During the Crimean War he worked as a correspondent for the Illustrated London News. On his return from the Crimea he received an offer to direct an art school in India. He went there, but when the post did not materialise he turned to journalism again, acting as a correspondent for the Times during the Indian Mutiny. Illness cut his time in India short, and he returned to England. He was a correspondent for the Times during the Austro-Italian War in 1858, and was present at the battle of Solferino.

===Diplomatic career===
Through the influence of Lord John Russell, Crowe was appointed consul-general for Saxony in 1860, and in this capacity he represented French interests at Leipzig during the Franco-Prussian War in 1870. In 1872 he was appointed consul-general for Westphalia and the Rhenish Provinces in Düsseldorf and in 1880 commercial attaché to the embassies at Berlin and Vienna. In 1882 he was promoted to be commercial attaché for the whole of Europe, based in Paris. In 1883 he was secretary to the Danube Conference in London; in 1889 plenipotentiary at the Samoa Conference in Berlin and in 1890 British envoy at the Telegraph Congress in Paris. For these services he was created a C.B. on 14 March 1885, and K.C.M.G on 21 May 1890.

===Art historical writing===
In 1846, at the suggestion of his father, Crowe began to collect materials for a history of the early Flemish painters. The next year, while travelling between Berlin and Vienna, Crowe made a chance acquaintance with a young Italian art student, Giovanni Battista Cavalcaselle. This acquaintance was renewed later, and cemented into friendship in London, where Cavalcaselle had fled as a political refugee. They decided to collaborate on the work on Flemish painters, which Crowe had in hand. They visited collections and searched manuscripts together, and no detail was decided until it had been fully debated between them. The text itself was written by Crowe.

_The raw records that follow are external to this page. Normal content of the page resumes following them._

(** * The banking assistant's chat service ([python_service/main.py])

    A shallow embedding of the [/chat] endpoint: the model dispatcher with its
    fallback loop, the code-fence clean-up, the interpretation of the model's
    JSON directive, the execution of the aggregation pipeline, the
    string conversion of the records and the summarisation call.

    The two external collaborators (the hosted model and the document store)
    and the library functions the endpoint calls ([json.loads], [json.dumps],
    [repr]) are the fields of the class [Collaborators]; the endpoint itself
    is a program in a small state-and-exception monad whose state holds the
    module's globals and the trace of the external calls made so far. *)

From Stdlib Require Import String Ascii ZArith List Bool Floats.PrimFloat.
From stdpp Require Import gmap strings list pretty.

Set Warnings "-register-all,-inexact-float".

(** ** Python's [str] methods

    A Python [str] is modelled by a [string] whose characters are the code
    points below 256. *)
Module PyStr.

(** [c.isspace()] for a code point below 256: TAB..CR, FS..US, space, NEL
    and the no-break space. *)
Definition isspace (c : ascii) : bool :=
  let n := nat_of_ascii c in
  (Nat.leb 9 n && Nat.leb n 13) || (Nat.leb 28 n && Nat.leb n 32)
  || Nat.eqb n 133 || Nat.eqb n 160.
(** * FLASH frontend of yt: hierarchy construction and parameter store

    Shallow embedding of [yt/frontends/flash/data_structures.py]
    (classes [FLASHGrid], [FLASHHierarchy], [FLASHStaticOutput]) and the
    properties of the grid hierarchy, the particle-offset table, the
    parameter lookup and the unit table that its specification states.

    Python objects are records held in one [World]; a method is a
    computation in a state-and-exception monad over that world, so that a
    raised exception skips the statements that follow it and keeps every
    mutation made before it. *)

From Stdlib Require Import ZArith String Ascii List Lia Permutation QArith Qminmax.
From stdpp Require Import gmap strings list fin_maps.

Local Open Scope string_scope.
Local Open Scope list_scope.

(** ** Python exceptions and results *)

Inductive exn : Type :=
| KeyError (key : string)
| IndexError
| ValueError
| TypeError
| AttributeError
| IOError.

Inductive result (A : Type) : Type :=
| Ok (a : A)
| Raise (e : exn).
Arguments Ok {A} a.
Arguments Raise {A} e.

(** ** State-and-exception monad *)

Module Py.

Definition M (S A : Type) : Type := S -> S * result A.

Definition ret {S A} (a : A) : M S A := fun s => (s, Ok a).

Definition bind {S A B} (m : M S A) (k : A -> M S B) : M S B :=
  fun s =>
    match m s with
    | (s', Ok a) => k a s'
    | (s', Raise e) => (s', Raise e)
    end.

Definition raise {S A} (e : exn) : M S A := fun s => (s, Raise e).

Definition get {S} : M S S := fun s => (s, Ok s).

Definition gets {S A} (f : S -> A) : M S A := fun s => (s, Ok (f s)).

Definition modify {S} (f : S -> S) : M S unit := fun s => (f s, Ok tt).

Definition lift {S A} (r : result A) : M S A := fun s => (s, r).

(** [try: m except KeyError: h] *)
Definition try_except_KeyError {S A} (m h : M S A) : M S A :=
  fun s =>
    match m s with
    | (s', Raise (KeyError _)) => h s'
    | r => r
    end.

(** [for x in l: body x] *)
Fixpoint for_ {S A} (l : list A) (body : A -> M S unit) : M S unit :=
  match l with
  | [] => ret tt
  | x :: l' => bind (body x) (fun _ => for_ l' body)
  end.

(** [[f x for x in l]] *)
Fixpoint mapM {S A B} (f : A -> M S B) (l : list A) : M S (list B) :=
  match l with
  | [] => ret []
  | x :: l' => bind (f x) (fun y => bind (mapM f l') (fun ys => ret (y :: ys)))
  end.

End Py.

Declare Scope py_scope.
Delimit Scope py_scope with py.
Notation "x <- c ;; k" := (Py.bind c (fun x => k))
  (at level 100, c at next level, right associativity) : py_scope.
Notation "c ;; k" := (Py.bind c (fun _ => k))
  (at level 100, right associativity) : py_scope.

(** ** Python strings: [str.strip] *)

Definition is_space (c : ascii) : bool :=
  let n := nat_of_ascii c in
  (Nat.eqb n 32 || (Nat.leb 9 n && Nat.leb n 13))%bool.

Fixpoint lstrip (s : string) : string :=
  match s with
  | EmptyString => EmptyString
  | String c s' => if is_space c then lstrip s' else s
  end.

Fixpoint rstrip (s : string) : string :=
  match s with
  | EmptyString => EmptyString
  | String c s' =>
      match rstrip s' with
      | EmptyString => if is_space c then EmptyString else String c EmptyString
      | r => String c r
      end
  end.

Definition strip (s : string) : string := lstrip (rstrip s).
End Text.

(** ** ConsoleDiagnostics *)

Module ConsoleDiagnostics.

Import Text.

(** The keys of [self.categories], in the order [__init__] inserts them. *)
Inductive Category : Type :=
| Errors | Warnings | Info | Debug | Network | Other.

#[global] Instance Category_eq_dec : EqDecision Category.
Proof. solve_decision. Defined.

Definition all_categories : list Category :=
  [Errors; Warnings; Info; Debug; Network; Other].

Definition key (c : Category) : string :=
  match c with
  | Errors => "errors" | Warnings => "warnings" | Info => "info"
  | Debug => "debug" | Network => "network" | Other => "other"
  end.

(** The object: [self.logs] and the six lists of [self.categories]. *)
Record t : Type := mk {
  logs : list string;
  errors : list string;
  warnings : list string;
  info : list string;
  debug : list string;
  network : list string;
  other : list string
}.

(** [__init__] *)
Definition init : t := mk [] [] [] [] [] [] [].

(** [self.categories[key c]] *)
Definition categories (c : Category) (self : t) : list string :=
  match c with
  | Errors => errors self | Warnings => warnings self | Info => info self
  | Debug => debug self | Network => network self | Other => other self
  end.

(** [self.categories[key c].append(log)] *)
Definition push (c : Category) (log : string) (self : t) : t :=
  match c with
  | Errors => mk (logs self) (errors self ++ [log]) (warnings self) (info self)
                 (debug self) (network self) (other self)
  | Warnings => mk (logs self) (errors self) (warnings self ++ [log]) (info self)
                   (debug self) (network self) (other self)
  | Info => mk (logs self) (errors self) (warnings self) (info self ++ [log])
               (debug self) (network self) (other self)
  | Debug => mk (logs self) (errors self) (warnings self) (info self)
                (debug self ++ [log]) (network self) (other self)
  | Network => mk (logs self) (errors self) (warnings self) (info self)
                  (debug self) (network self ++ [log]) (other self)
  | Other => mk (logs self) (errors self) (warnings self) (info self)
                (debug self) (network self) (other self ++ [log])
  end.

(** [_categorize_log]: the if/elif chain of the source, branch by branch. *)
Definition _categorize_log (log : string) (self : t) : t :=
  let log_lower := lower log in
  if contains "[error]" log_lower || contains "[page_error]" log_lower then
    mk (logs self) (errors self ++ [log]) (warnings self) (info self)
       (debug self) (network self) (other self)
  else if contains "[warning]" log_lower || contains "[warn]" log_lower then
    mk (logs self) (errors self) (warnings self ++ [log]) (info self)
       (debug self) (network self) (other self)
  else if contains "[info]" log_lower || contains "[log]" log_lower then
    mk (logs self) (errors self) (warnings self) (info self ++ [log])
       (debug self) (network self) (other self)
  else if contains "[debug]" log_lower then
    mk (logs self) (errors self) (warnings self) (info self)
       (debug self ++ [log]) (network self) (other self)
  else if contains "network" log_lower || contains "fetch" log_lower
          || contains "xhr" log_lower then
    mk (logs self) (errors self) (warnings self) (info self)
       (debug self) (network self ++ [log]) (other self)
  else
    mk (logs self) (errors self) (warnings self) (info self)
       (debug self) (network self) (other self ++ [log]).

(** [add_log] *)
Definition add_log (log : string) (self : t) : t :=
  let self := mk (logs self ++ [log]) (errors self) (warnings self)
                 (info self) (debug self) (network self) (other self) in
  _categorize_log log self.

(** [add_logs]: the [for] loop. *)
Fixpoint add_logs (ls : list string) (self : t) : t :=
  match ls with
  | [] => self
  | log :: ls' => add_logs ls' (add_log log self)
  end.
Lemma C9_at_most_five_paragraphs_empty_text_witness :
  length (paragraphs short_page) <= 5
  /\ text (snd (_fill_article_with_text short_page
                  (new_Article article_1 1))) = Some [].
Proof.
  assert (H : length (paragraphs short_page) <= 5) by (vm_compute; lia).
  split; [exact H|].
  exact (C9_at_most_five_paragraphs_empty_text short_page
           (new_Article article_1 1) H).
Defined.

(** The text of a page with seven non-empty paragraphs, as the code
    assembles it. *)
Lemma seven_paragraphs_text (article_soup : bs4.BeautifulSoup)
  (article : Article) (p1 p2 p3 p4 p5 p6 p7 : bs4.node) :
  paragraphs article_soup = [p1; p2; p3; p4; p5; p6; p7] ->
  truthy (bs4.text p1) = true -> truthy (bs4.text p2) = true ->
  text (snd (_fill_article_with_text article_soup article))
  = Some (replace_char 160 32 (bs4.text p1 ++ [10%N] ++ bs4.text p2)).
Proof.
  intros Hps T1 T2. unfold _fill_article_with_text. cbn [snd text].
  fold (paragraphs article_soup). rewrite Hps.
  unfold drop_last. cbn [length Nat.sub firstn map filter].
  rewrite T1, T2. reflexivity.
Qed.

(** C6, as amended: with exactly five paragraph elements the text is the
    empty string; with exactly seven, all non-empty, the text is the first
    two paragraphs' texts joined by a newline, every non-breaking space of
    them replaced by an ordinary space. *)
Theorem C6_trailing_paragraph_exclusion
  (article_soup : bs4.BeautifulSoup) (article : Article) :
  (length (paragraphs article_soup) = 5 ->
   text (snd (_fill_article_with_text article_soup article)) = Some [])
  /\ (forall p1 p2 p3 p4 p5 p6 p7,
         paragraphs article_soup = [p1; p2; p3; p4; p5; p6; p7] ->
         Forall (fun p => truthy (bs4.text p) = true) (paragraphs article_soup) ->
         text (snd (_fill_article_with_text article_soup article))
         = Some (replace_char 160 32 (bs4.text p1) ++ [10%N]
                 ++ replace_char 160 32 (bs4.text p2))).
Proof.
  split.
  - intros H. unfold _fill_article_with_text. cbn [snd text].
    fold (paragraphs article_soup).
    rewrite drop_last_short by lia. reflexivity.
  - intros p1 p2 p3 p4 p5 p6 p7 Hps Hall.
    rewrite Hps in Hall.
    inversion Hall as [|? ? T1 Hall']. inversion Hall' as [|? ? T2 _].
    rewrite (seven_paragraphs_text article_soup article _ _ _ _ _ _ _ Hps T1 T2).
    unfold replace_char. rewrite !map_app. reflexivity.
Qed.

Lemma C6_trailing_paragraph_exclusion_witness :
  text (snd (_fill_article_with_text page_five (new_Article article_1 1)))
  = Some []
  /\ text (snd (_fill_article_with_text page_nbsp (new_Article article_1 1)))
     = Some (py "a b" ++ [10%N] ++ py "two").
Proof.
  split.
  - exact (proj1 (C6_trailing_paragraph_exclusion page_five
                    (new_Article article_1 1)) eq_refl).
  - refine (proj2 (C6_trailing_paragraph_exclusion page_nbsp
                     (new_Article article_1 1)) _ _ _ _ _ _ _ eq_refl _).
    vm_compute. repeat constructor.
Defined.

(** C6, as stated, fails on a page whose first paragraph holds a
    non-breaking space: the text is not the two paragraphs' texts joined
    by a newline. *)
Lemma C6_counterexample :
  length (paragraphs page_nbsp) = 7
  /\ Forall (fun p => truthy (bs4.text p) = true) (paragraphs page_nbsp)
  /\ text (snd (_fill_article_with_text page_nbsp (new_Article article_1 1)))
     <> Some (join [10%N] (map bs4.text (firstn 2 (paragraphs page_nbsp)))).
Proof.
  split; [reflexivity|]. split.
  - vm_compute. repeat constructor.
  - vm_compute. discriminate.
Qed.

(** ** Configuration errors *)

Ltac split_tests :=
  repeat first
    [ progress cbn [bindR negb andb orb]
    | match goal with
      | |- context [match ?x with _ => _ end] => destruct x eqn:?
      end ].

Lemma getitem_raises (config : json) (key : string) (e : exn) :
  getitem config key = Raise e -> e = KeyError \/ e = TypeError.
Proof.
  unfold getitem. destruct config; try (intros [= <-]; now right).
  destruct (lookup (py key) d); [discriminate|]. intros [= <-]. now left.
Qed.

Lemma int_value_raises (v : json) (e : exn) :
  int_value v = Raise e -> e = TypeError.
Proof. destruct v; cbn; congruence. Qed.
(** X21.  [loginTeam] (lines 229-251) succeeds exactly when the name is one
    of the allowed teams, the password is the one of the table, the
    client's list shows no active team of that name and has a team of
    that name.  A failure changes neither the session nor the world.  A
    success makes the listed team the current one, leaves the issues and
    the other teams alone and, when the document exists and the store is
    reached, sets its [active] flag. *)
Theorem loginTeam_single_session
    (w : World) (teams : list Team) (teamName password : string) (s : Session) :
  let out := run (AppProvider.loginTeam teams teamName password s) w in
  exists r s',
    out.1 = Done (r, s') /\
    (success r = true <->
       teamName ∈ AppProvider.ALLOWED_TEAMS /\
       AppProvider.TEAM_PASSWORDS teamName = Some password /\
       (forall t, t ∈ teams -> name t = teamName -> active t = false) /\
       (exists t, t ∈ teams /\ name t = teamName)) /\
    (success r = false -> s' = s /\ out.2 = w) /\
    (success r = true ->
       (exists team, List.find (fun t => String.eqb (name t) teamName) teams = Some team /\
                     s' = {| currentTeam := Some team; isAdmin := isAdmin s |}) /\
       issuesDb out.2 = issuesDb w /\
       (forall n, n <> teamName -> teamsDb out.2 !! n = teamsDb w !! n) /\
       (forall td, teamsDb w !! teamName = Some td -> fault (arrive w).1 = None ->
                   teamsDb out.2 !! teamName = Some (with_active true td))).
Proof.
  intros out. unfold out; clear out. unfold AppProvider.loginTeam.
  destruct (AppProvider.array_includes AppProvider.ALLOWED_TEAMS teamName) eqn:Hal; cbn [negb].
  2:{ eexists _, _. split; [reflexivity|]. cbn. split; [|split; [auto|discriminate]].
      split; [discriminate|]. intros (Hin & _). apply array_includes_spec in Hin. congruence. }
  apply array_includes_spec in Hal.
  destruct (Js.seq_ostr (AppProvider.TEAM_PASSWORDS teamName) password) eqn:Hpw; cbn [negb].
  2:{ eexists _, _. split; [reflexivity|]. cbn. split; [|split; [auto|discriminate]].
      split; [discriminate|]. intros (_ & Hp & _). rewrite Hp in Hpw. cbn in Hpw.
      rewrite String.eqb_refl in Hpw. discriminate. }
  assert (Hp : AppProvider.TEAM_PASSWORDS teamName = Some password).
  { destruct (AppProvider.TEAM_PASSWORDS teamName) as [p|]; [|discriminate].
    cbn in Hpw. apply String.eqb_eq in Hpw. congruence. }
  destruct (existsb (fun t => String.eqb (name t) teamName && active t) teams) eqn:Hact.
  { eexists _, _. split; [reflexivity|]. cbn. split; [|split; [auto|discriminate]].
    split; [discriminate|]. intros (_ & _ & Hin & _).
    apply existsb_exists in Hact as (t & Ht & Hta). apply andb_prop in Hta as [Hn Ha].
    apply String.eqb_eq in Hn. apply list_elem_of_In in Ht.
    rewrite (Hin t Ht Hn) in Ha. discriminate. }
  assert (Hinactive : forall t, t ∈ teams -> name t = teamName -> active t = false).
  { intros t Ht Hn. apply list_elem_of_In in Ht.
    destruct (active t) eqn:Ha; [|reflexivity].
    assert (existsb (fun t => String.eqb (name t) teamName && active t) teams = true).
    { apply existsb_exists. exists t. split; [exact Ht|].
      rewrite Ha, Hn, String.eqb_refl. reflexivity. }
    congruence. }
  destruct (List.find (fun t => String.eqb (name t) teamName) teams) as [team|] eqn:Hfind.
  2:{ eexists _, _. split; [reflexivity|]. cbn. split; [|split; [auto|discriminate]].
      split; [discriminate|]. intros (_ & _ & _ & t & Ht & Hn).
      exfalso. exact (find_by_name_None _ _ Hfind t Ht Hn). }
  destruct (find_by_name_Some _ _ _ Hfind) as [Hin Hn].
  rewrite run_bind, run_fire_and_forget. cbn [run fst snd].
  eexists _, _. split; [reflexivity|]. cbn [success ok].
  split; [|split; [discriminate|]].
  - split; [|reflexivity]. intros _. repeat split; auto. exists team. auto.
  - intros _. split; [exists team; auto|].
    unfold updateTeam, await. cbn [run handle].
    destruct (arrive w) as [n w1] eqn:Ha.
    assert (Hi1 : issuesDb w1 = issuesDb w) by (rewrite <- (issuesDb_arrive w), Ha; reflexivity).
    assert (Ht1 : teamsDb w1 = teamsDb w) by (rewrite <- (teamsDb_arrive w), Ha; reflexivity).
    cbn [fst].
    destruct (fault n) as [err|] eqn:Hf; [cbn; rewrite Hi1, Ht1; split; [auto|split; [auto|discriminate]]|].
    destruct (teamsDb w1 !! teamName) as [td|] eqn:Htd; cbn.
    + rewrite Hi1. split; [reflexivity|]. split.
      * intros n' Hn'. rewrite lookup_insert_ne by congruence. rewrite Ht1. reflexivity.
      * intros td' Htd' _. rewrite lookup_insert_eq. rewrite Ht1 in Htd.
        assert (td' = td) by congruence. subst td'. reflexivity.
    + rewrite Hi1, Ht1. split; [reflexivity|]. split; [auto|].
      intros td' Htd'. rewrite Ht1 in Htd. congruence.
Qed.

(** X22.  Login followed by logout: the login sets the [active] flag of the
    team document, the logout clears it and leaves no current team; the
    team collection is then the one before the login, when the document
    was inactive to begin with. *)
Theorem login_then_logout
    (w : World) (teams : list Team) (teamName password : string) (s s1 : Session) (td : Team) :
  net w = [] ->
  teamsDb w !! teamName = Some td ->
  (run (AppProvider.loginTeam teams teamName password s) w).1 = Done (ok, s1) ->
  let w1 := (run (AppProvider.loginTeam teams teamName password s) w).2 in
  let out := run (AppProvider.logoutTeam s1) w1 in
  teamsDb w1 = <[teamName := with_active true td]> (teamsDb w) /\
  out.1 = Done {| currentTeam := None; isAdmin := isAdmin s |} /\
  teamsDb out.2 = <[teamName := with_active false td]> (teamsDb w) /\
  (active td = false -> teamsDb out.2 = teamsDb w) /\
  issuesDb out.2 = issuesDb w.
Proof.
  intros Hn Htd Hlogin w1 out. unfold out, w1; clear out w1. revert Hlogin.
  unfold AppProvider.loginTeam.
  destruct (AppProvider.array_includes _ _); cbn [negb]; [|discriminate].
  destruct (Js.seq_ostr _ _); cbn [negb]; [|discriminate].
  destruct (existsb _ teams); [discriminate|].
  destruct (List.find _ teams) as [team|] eqn:Hfind; [|discriminate].
  destruct (find_by_name_Some _ _ _ Hfind) as [_ Hname].
  rewrite run_bind, run_fire_and_forget.
  rewrite (run_updateTeam_offline w teamName _ td Hn Htd). cbn [run fst snd].
  intros [= <-]. unfold AppProvider.logoutTeam. cbn [currentTeam]. rewrite Hname.
  rewrite run_bind.
  erewrite run_updateTeam_offline; [|exact Hn|cbn; apply lookup_insert_eq].
  cbn. rewrite insert_insert_eq.
  repeat split.
  intros Ha. apply insert_id. rewrite Htd. f_equal.
  destruct td as [n p a]. cbn in Ha. subst a. reflexivity.
Qed.

Lemma login_then_logout_witness :
  let login := run (AppProvider.loginTeam lobby_teams "TeamBravo" "bravo123" nobody)
                   lobby_world in
  let out := run (AppProvider.logoutTeam
                    {| currentTeam := Some (mkTeam "TeamBravo" 30 false);
                       isAdmin := false |}) login.2 in
  login.1 = Done (ok, {| currentTeam := Some (mkTeam "TeamBravo" 30 false);
                         isAdmin := false |}) /\
  teamsDb login.2 !! "TeamBravo" = Some (mkTeam "TeamBravo" 30 true) /\
  out.1 = Done nobody /\
  teamsDb out.2 = teamsDb lobby_world.
Proof.
  intros login out.
  assert (Hlogin : login.1 = Done (ok, {| currentTeam := Some (mkTeam "TeamBravo" 30 false);
                                          isAdmin := false |}))
    by (vm_compute; reflexivity).
  assert (Htd : teamsDb lobby_world !! "TeamBravo" = Some (mkTeam "TeamBravo" 30 false))
    by (vm_compute; reflexivity).
  destruct (login_then_logout lobby_world lobby_teams "TeamBravo" "bravo123" nobody _
              (mkTeam "TeamBravo" 30 false) eq_refl Htd Hlogin)
    as (H1 & H2 & _ & H4 & _).
  split; [exact Hlogin|]. split; [|split; [exact H2|exact (H4 eq_refl)]].
  etransitivity; [exact (f_equal (fun m => m !! "TeamBravo") H1)|].
  apply lookup_insert_eq.
Defined.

They went on to collaborate on histories of Italian painting, and monographs on Titian and Raphael.

===Family===
Crowe married Asta von Barby (c.1841-1908), daughter of Baron Gustav von Barby and Eveline von Ribbentrop, in Gotha, Germany, 11 April 1861. They had three sons, including Sir Eyre Crowe and four daughters.

===Death===
He died at Schloss Gamburg in Franconia on 6 September 1896.

===Biography===
A recent book in italian is the first to study him: Valentina Conticelli, Joseph Archer Crowe storico dell'arte (1825-1896), Edizioni Palumbi, Teramo 2023.

==Publications==
With Cavacaselle:
- J. A. Crowe and G. B. Cavalcaselle (1857). "The Early Flemish Painters: Notices of their Lives and Works"
- Joseph Archer Crowe and Giovanni Battista Cavalcaselle (1909). "A New History of Painting in Italy, from the Second to the Sixteenth Century, Volume II of three volumes: The Sienese school of the XIVth century; The Florentine School of the XVth century"
- Joseph Archer Crowe and Giovanni Battista Cavalcaselle (1912). "A History of Painting in North Italy, Venice, Padua, Vicenza, Verona, Ferrara, Milan, Friuli, Brescia, from the Fourteenth to the Sixteenth Century, Volume 1 (no preview)"
- Joseph Archer Crowe and Giovanni Battista Cavalcaselle (1871). "A History of Painting in North Italy, Venice, Padua, Vicenza, Verona, Ferrara, Milan, Friuli, Brescia, from the Fourteenth to the Sixteenth Century, Volume 2"
- Titian: his Life and Times (in two volumes, 1877)
- Raphael: his Life and Works (in two volumes 1883–5)

Crowe also edited Jakob Burckhardt's Cicerone, or Art Guide to Painting in Italy (1873-9), and Kugler's Handbook of Painting: the German, Flemish, and Dutch Schools (1874).

In 1865 he published an autobiography, Reminiscences of Thirty-five Years of my Life.

Crowe and Cavalcaselle's History of Painting was under revision by Crowe up to the time of his death, and then by Sandford Arthur Strong (died 1904) and Robert Langton Douglas, who brought out first and second volumes of Murray's new six-volume edition in 1903; the third volume, edited by Langton Douglas, appeared in 1909. A reprint of the original edition, brought up to date by annotations by Edward Hutton, was published by Dent in three volumes in 1909.